Lemma matchWildcardItems_false items model r :
  matchWildcardItems items model = (r, false) <->
  r = model /\ forall q u, (q, u) ∈ items -> matchWildcard q model = false.
Proof.
  unfold matchWildcardItems.
  pose proof (merge_sort_Permutation pattern_le (wildcard_matches items model)) as Hp.
  destruct (merge_sort _ _) as [|[p t] l].
  - apply Permutation_nil in Hp. split; [|by intros [-> _]]. intros [= <-]. split; [done|].
    intros q u Hq. apply not_true_is_false. intros Hm.
    assert ((q, u) ∈ wildcard_matches items model) as Hin by (by apply list_elem_of_filter).
    unfold wildcard_matches in Hin, Hp. rewrite Hp in Hin. by apply not_elem_of_nil in Hin.
  - split; [done|]. intros [_ H]. exfalso.
    assert ((p, t) ∈ wildcard_matches items model) as Hin
      by (rewrite <- Hp; apply list_elem_of_here).
    apply list_elem_of_filter in Hin as [Hm Hin]. specialize (H p t Hin). simpl in Hm. congruence.
Qed.

Lemma matchWildcardItems_perm items items' m model :
  entries_of items m -> entries_of items' m ->
  matchWildcardItems items model = matchWildcardItems items' model.
Proof.
  intros H1 H2. unfold matchWildcardItems.
  assert (merge_sort pattern_le (wildcard_matches items model) =
          merge_sort pattern_le (wildcard_matches items' model)) as ->; [|done].
  apply (StronglySorted_unique_strong pattern_le).
  - intros [p t] [q u] Hx Hy Hxy Hyx.
    rewrite merge_sort_Permutation in Hx. rewrite merge_sort_Permutation in Hy.
    apply list_elem_of_filter in Hx as [_ Hx]. apply list_elem_of_filter in Hy as [_ Hy].
    rewrite (entries_lookup _ _ _ _ H1) in Hx. rewrite (entries_lookup _ _ _ _ H2) in Hy.
    pose proof (pattern_le_antisym _ _ Hxy Hyx) as E. simpl in E. subst q. congruence.
  - apply StronglySorted_merge_sort; apply _.
  - apply StronglySorted_merge_sort; apply _.
  - rewrite !merge_sort_Permutation. unfold wildcard_matches. by rewrite H1, H2.
Qed.

(** A key of the mapping that matches a model it does not contain is a
    star pattern. *)
Lemma match_without_exact (m : mapping) p t model :
  m !! model = None -> m !! p = Some t -> matchWildcard p model = true ->
  exists q, p = q +:+ "*" /\ HasPrefix model q = true.
Proof.
  intros Hn Hp Hm. apply matchWildcard_spec in Hm as [?|[_ ->]]; [done|congruence].
Qed.

Lemma prefixes_same_length model q q' :
  HasPrefix model q = true -> HasPrefix model q' = true ->
  Strings.String.length q = Strings.String.length q' -> q = q'.
Proof.
  intros [r Hr]%HasPrefix_spec [r' Hr']%HasPrefix_spec Hl.
  apply (string_app_inj_length q q' r r'); [done|congruence].
Qed.

Lemma star_length q :
  Strings.String.length (q +:+ "*") = S (Strings.String.length q).
Proof. rewrite string_length_app. simpl. lia. Qed.

Lemma mappingSupports_resolve m r :
  mappingSupportsRequestedModel m r = (resolveRequestedModelInMapping m r).2.
Proof.
  unfold mappingSupportsRequestedModel, resolveRequestedModelInMapping.
  destruct (bool_decide (r = "")); [done|]. destruct (m !! r); [done|].
  unfold matchWildcardMappingResult.
  destruct (matchWildcardItems (map_to_list m) r) as [t [|]] eqn:E.
  - apply matchWildcardItems_true in E as (p & Hin & Hm & _).
    apply existsb_map_to_list. exists p, t. split; [|done].
    by apply elem_of_map_to_list.
  - apply matchWildcardItems_false in E as [_ E]. apply not_true_is_false.
    intros (k & v & Hk & Hf)%existsb_map_to_list. simpl in Hf.
    rewrite (E k v) in Hf; [done|]. by apply elem_of_map_to_list.
Qed.

(** When the requested model is not itself a key, the resolution takes the
    target of the star pattern with the longest prefix of the model, whatever
    the order in which the Go map yields its entries. *)
Theorem wildcard_longest_prefix (m : mapping) (items : list (string * string)) (model t : string) :
  entries_of items m -> m !! model = None ->
  matchWildcardItems items model = (t, true) <->
  exists q, m !! (q +:+ "*") = Some t /\ HasPrefix model q = true /\
    forall q' u, m !! (q' +:+ "*") = Some u -> HasPrefix model q' = true ->
      (Strings.String.length q' <= Strings.String.length q)%nat.
Proof.
  intros He Hn. split.
  - intros (p & Hin & Hm & Hbest)%matchWildcardItems_true.
    apply (entries_lookup _ _ _ _ He) in Hin.
    destruct (match_without_exact _ _ _ _ Hn Hin Hm) as (q & -> & Hq).
    exists q. split_and!; [done..|]. intros q' u Hu Hq'.
    assert (pattern_le (q +:+ "*", t) (q' +:+ "*", u)) as Hle.
    { apply Hbest; [by apply (entries_lookup _ _ _ _ He)|]. apply matchWildcard_spec. eauto. }
    unfold pattern_le in Hle; simpl in Hle. rewrite !star_length in Hle. lia.
  - intros (q & Hq & Hp & Hbest).
    assert (matchWildcard (q +:+ "*") model = true) as Hmq by (apply matchWildcard_spec; eauto).
    destruct (matchWildcardItems items model) as [t' [|]] eqn:E.
    + apply matchWildcardItems_true in E as (p & Hin & Hm & Hle).
      apply (entries_lookup _ _ _ _ He) in Hin.
      destruct (match_without_exact _ _ _ _ Hn Hin Hm) as (q' & -> & Hq').
      specialize (Hle (q +:+ "*") t (proj2 (entries_lookup _ _ _ _ He) Hq) Hmq).
      specialize (Hbest q' t' Hin Hq').
      unfold pattern_le in Hle; simpl in Hle. rewrite !star_length in Hle.
      assert (q = q') as -> by (eapply prefixes_same_length; eauto; lia). congruence.
    + apply matchWildcardItems_false in E as [_ E].
      rewrite (E (q +:+ "*") t) in Hmq; [done|]. by apply (entries_lookup _ _ _ _ He).
Qed.

Lemma wildcard_longest_prefix_witness :
  matchWildcardItems [("claude-*", "a"); ("claude-sonnet-*", "b"); ("*", "c")] "claude-sonnet-4"
  = ("b", true).
Proof.
  apply (wildcard_longest_prefix
    (list_to_map [("claude-sonnet-*", "b"); ("*", "c"); ("claude-*", "a")])).
  - unfold entries_of. rewrite map_to_list_to_map; [|apply (bool_decide_unpack _); vm_compute; exact I].
    apply (bool_decide_unpack _); vm_compute; exact I.
  - reflexivity.
  - exists "claude-sonnet-". split_and!; [reflexivity..|].
    intros q' u Hu _. apply elem_of_list_to_map_2 in Hu.
    rewrite !elem_of_cons, elem_of_nil in Hu.
    assert (Strings.String.length (q' +:+ "*") <= 15)%nat as Hl
      by (destruct Hu as [[= -> _]|[[= -> _]|[[= -> _]|[]]]]; simpl; lia).
    rewrite star_length in Hl. simpl. lia.
Defined.

(** The scheduling filter and the forwarding step agree: for an account
    with a mapping and without pass-through, a model is supported exactly when
    the mapping resolves it. *)
Theorem supported_iff_resolved opts a model :
  IsOpenAIPassthroughEnabled a = false ->
  mapping_or_empty (GetModelMapping opts a) <> ∅ ->
  IsModelSupported opts a model = (ResolveMappedModel opts a model).2.
Proof.
  intros Hp Hm. unfold IsModelSupported, ResolveMappedModel.
  rewrite Hp, !(bool_decide_eq_false_2 _ Hm), mappingSupports_resolve.
  destruct (resolveRequestedModelInMapping _ model) as [t [|]]; [done|]. simpl.
  destruct (bool_decide (normalizeRequestedModelForLookup (Platform a) model = model)); [done|].
  simpl. rewrite mappingSupports_resolve.
  by destruct (resolveRequestedModelInMapping _ (normalizeRequestedModelForLookup _ _)) as [? []].
Qed.

Lemma supported_iff_resolved_witness :
  let a := mkAccount 1 PlatformAnthropic AccountTypeOAuth
             (Some {["model_mapping" := AMap {["claude-*" := AString "claude-sonnet-4-6"]}]})
             None 1 1 None None StatusActive None false true None None None None None None "" None [] in
  IsModelSupported (mkOptions "" false) a "claude-x" = true.
Proof.
  intros a. etransitivity.
  - apply supported_iff_resolved; [reflexivity|].
    intros H. apply (f_equal (lookup "claude-*")) in H. vm_compute in H. discriminate H.
  - vm_compute. reflexivity.
Defined.

(** *** Antigravity: configured mappings are completed, not overridden *)

Lemma supports_spec m r :
  r <> "" -> mappingSupportsRequestedModel m r = true <->
  exists p t, m !! p = Some t /\ (p = r \/ matchWildcard p r = true).
Proof.
  intros Hr. unfold mappingSupportsRequestedModel. rewrite bool_decide_eq_false_2 by done.
  destruct (m !! r) as [t|] eqn:E.
  - split; [eauto 10|done].
  - rewrite existsb_map_to_list. split.
    + intros (k & v & Hk & Hf). eauto.
    + intros (k & v & Hk & [->|Hf]); [congruence|eauto].
Qed.

(** [grows m m']: every key of [m] is a key of [m']. *)
Definition keys_grow (m m' : mapping) : Prop :=
  forall k t, m !! k = Some t -> exists t', m' !! k = Some t'.

#[export] Instance keys_grow_preorder : PreOrder keys_grow.
Proof.
  unfold keys_grow. split; [intros m k t H; eauto|].
  intros m1 m2 m3 H1 H2 k t Hk. destruct (H1 k t Hk) as [t' Ht']. eauto.
Qed.

Lemma keys_grow_insert m k t : keys_grow m (<[k := t]> m).
Proof.
  intros k' t' Hk. destruct (decide (k = k')) as [->|].
  - exists t. apply lookup_insert_eq.
  - exists t'. by rewrite lookup_insert_ne.
Qed.

Lemma supports_grow m m' r :
  keys_grow m m' -> mappingSupportsRequestedModel m r = true ->
  mappingSupportsRequestedModel m' r = true.
Proof.
  intros Hg Hs. destruct (decide (r = "")) as [->|Hr].
  - unfold mappingSupportsRequestedModel in Hs. by rewrite bool_decide_eq_true_2 in Hs.
  - apply supports_spec in Hs as (p & t & Hp & Hm); [|done].
    destruct (Hg p t Hp) as [t' Ht']. apply supports_spec; eauto.
Qed.

Lemma ensure_spec m model :
  model <> "" ->
  let m' := ensureAntigravityDefaultPassthrough m model in
  mappingSupportsRequestedModel m' model = true /\
  (forall k t, m !! k = Some t -> m' !! k = Some t).
Proof.
  intros Hne m'. subst m'. unfold ensureAntigravityDefaultPassthrough.
  rewrite bool_decide_eq_false_2 by done. destruct (m !! model) as [t|] eqn:E.
  - split; [apply supports_spec; eauto|eauto].
  - unfold mappingHasWildcardForModel.
    destruct (existsb _ (map_to_list m)) eqn:Ew.
    + apply existsb_map_to_list in Ew as (k & v & Hk & Hf). split; [|eauto].
      apply supports_spec; eauto.
    + split.
      * apply supports_spec; [done|]. exists model, model. rewrite lookup_insert_eq. eauto.
      * intros k t Hk. destruct (decide (model = k)) as [->|]; [congruence|].
        by rewrite lookup_insert_ne.
Qed.

Lemma ensure_all_spec models m :
  Forall (fun r => r <> "") models ->
  let m' := ensureAntigravityDefaultPassthroughs m models in
  Forall (fun r => mappingSupportsRequestedModel m' r = true) models /\
  (forall k t, m !! k = Some t -> m' !! k = Some t).
Proof.
  unfold ensureAntigravityDefaultPassthroughs.
  revert m. induction models as [|r models IH]; intros m Hall; simpl; [eauto|].
  inversion_clear Hall as [|? ? Hr Hrest].
  destruct (ensure_spec m r Hr) as [Hs Hk].
  destruct (IH (ensureAntigravityDefaultPassthrough m r) Hrest) as [Hs' Hk']. split.
  - constructor; [|done]. eapply supports_grow; [|exact Hs]. intros k t H. eauto.
  - eauto.
Qed.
★ ★ ★ ★
# WHAT THE TASK ASKS
Reproduce the line containing "inversion_clear Hall as [|? ? Hr Hrest]." and every line after it. Stop at the last line of the records, and add nothing.

# SOLVED PROBLEM
  inversion_clear Hall as [|? ? Hr Hrest].
  destruct (ensure_spec m r Hr) as [Hs Hk].
  destruct (IH (ensureAntigravityDefaultPassthrough m r) Hrest) as [Hs' Hk']. split.
  - constructor; [|done]. eapply supports_grow; [|exact Hs]. intros k t H. eauto.
  - eauto.
Qed.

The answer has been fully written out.